Got off to a pretty good start today;went back to school to settle the exam papers,touch up on the gradient worksheet and pretty much much clearer on how much time I have to teach before the mid year exams.
It was then i remembered how i HATE uncertainties.We talked about the Super 14s game yesterday over MSN,but nothing was confirmed.Is it just me?I dont want to call him up and asked him again cos it feels to me like I'm bugging him about it.Then there's the issue of dinner.I'm sure his parents will settle dinnner for us and I am real pai say about that.I dont like to impose on other people.They're so nice!
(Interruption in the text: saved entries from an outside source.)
(* ===== verification/GovernanceFacts.v ===== *)
(** * Policies and tool authority (facts about [Governance] and [Wrapper])

    Records that are rebuilt and compared, the invariant of a policy, what the receipt of a tool
    admission establishes, and the table of the wrapper's refusals. *)

From Stdlib Require Import Ascii String Sorting.Sorted.
From stdpp Require Import base list gmap.
From S2P Require Import Prelude PyStr PyNumber Sha256 Canonical CanonicalFacts Fingerprints Records RecordsFacts Kahn Obligations Epistemic Orchestration Admission AdmissionFacts Budget CanonFields Progress Snapshot SnapshotFacts Receipts Governance CompactEvidence GovernanceReceipts Wrapper.

(** ** Exact records *)

Lemma obj_record kvs : obj kvs = record_val (map (λ kv, (u kv.1, kv.2)) kvs).
Proof. unfold obj, record_val. rewrite map_map. f_equal. apply map_ext. by intros []. Qed.

Lemma dict_item_record kvs k :
  dict_item (map (λ kv : pystr * pyval, (VStr kv.1, kv.2)) kvs) k =
  match find (λ kv, bool_decide (kv.1 = k)) kvs with Some kv => Ok kv.2 | None => Raise KeyError end.
Proof.
  unfold dict_item. induction kvs as [|[k' v] kvs IH]; [done|]. cbn [map find fst].
  destruct (bool_decide (k' = k)); [done|exact IH].
Qed.

Lemma find_key (kvs : list (pystr * pyval)) kv :
  NoDup (map fst kvs) → kv ∈ kvs → find (λ kv', bool_decide (kv'.1 = kv.1)) kvs = Some kv.
Proof. intros Hnd Hin. by apply (find_unique fst). Qed.

Lemma sorted_keys {A} (kvs : list (pystr * A)) : sorted (map fst kvs) = map fst (sorted_by fst kvs).
Proof. unfold sorted. apply (sorted_by_map id fst). Qed.

Lemma copied_items (kvs : list (pystr * pyval)) : NoDup (map fst kvs) →
  ∀ rest copied, kvs = copied ++ rest →
  res_fold (λ copied key,
    match key with
    | VStr k =>
        raise_if (str_in k (map fst copied)) ValueError ;;*
        let* v := dict_item (map (λ kv : pystr * pyval, (VStr kv.1, kv.2)) kvs) k in
        Ok (copied ++ [(k, v)])
    | _ => Raise TypeError
    end) copied (map (λ kv, VStr kv.1) rest) = Ok kvs.
Proof.
  intros Hnd. induction rest as [|[k v] rest IH]; intros copied E; [by rewrite E, app_nil_r|].
  cbn [map res_fold fst].
  assert (str_in k (map fst copied) = false) as ->.
  { apply str_in_false. rewrite E, map_app in Hnd. apply NoDup_app in Hnd as (_ & Hd & _). intros Hin. apply (Hd k Hin).
    apply list_elem_of_here. }
  rewrite dict_item_record. pose proof (find_key kvs (k, v) Hnd) as Hf. cbn [fst] in Hf.
  rewrite Hf by (rewrite E; set_solver). cbn [raise_if res_bind snd]. apply IH. by rewrite <- app_assoc.
Qed.

Lemma exact_items (kvs : list (pystr * pyval)) names :
  NoDup (map fst kvs) → sorted names = sorted (map fst kvs) → limit_ok (Z.of_nat (length kvs)) →
  bounded_exact_mapping (record_val kvs) names = Ok (sorted_by fst kvs).
Proof.
  intros Hnd Hn Hl. unfold bounded_exact_mapping, record_val. rewrite Hn, sorted_keys, length_map, length_sorted_by.
  rewrite map_map, materialize_list by done. rewrite length_map, Z.leb_refl. cbn [res_bind fst].
  rewrite (copied_items kvs Hnd kvs []) by done. cbn [res_bind]. rewrite sorted_keys.
  rewrite bool_decide_true by done. cbn [negb raise_if res_bind]. apply res_map_Ok.
  assert (Hsub : ∀ l, (∀ kv, kv ∈ l → kv ∈ kvs) → Forall2 (λ key kv,
    match find (λ kv : pystr * pyval, bool_decide (kv.1 = key)) kvs with
    | Some kv => Ok (key, kv.2) | None => Raise KeyError end = Ok kv) (map fst l) l).
  { induction l as [|kv l IH]; intros Hsub; cbn [map]; constructor.
    - rewrite (find_key kvs kv); [by destruct kv|done|apply Hsub, list_elem_of_here].
    - apply IH. intros kv' Hin. by apply Hsub, list_elem_of_further. }
  apply Hsub. intros kv Hin. by apply elem_of_sorted_by in Hin.
Qed.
After that he'll have to fetch me home.(I'm not saying its a girls right to get sent home its just the way things are.He'll just do it.That's pretty nice actually and I apprecipate that.)If only he could have just sent me a msg today asking if I'm coming or something like that.At least I dont feel so....how would you put it...ah extra.
....Ok la he did say it was up to me and asked if I wanna go and watch AFTER i sms him.He replied 2 hours later! I understand he might have his softball game on...its just the circumstances!This is so sian.
To make things worse I've pretty much finished up my work in school and I'm not for doing any school work.I want to go out,have Scoop's ice cream(the chocolate chip is good!!) and just roam away.
Life's rating at this point?A miserable 5 out of 10.Thank goodness the morning wasnt so bad.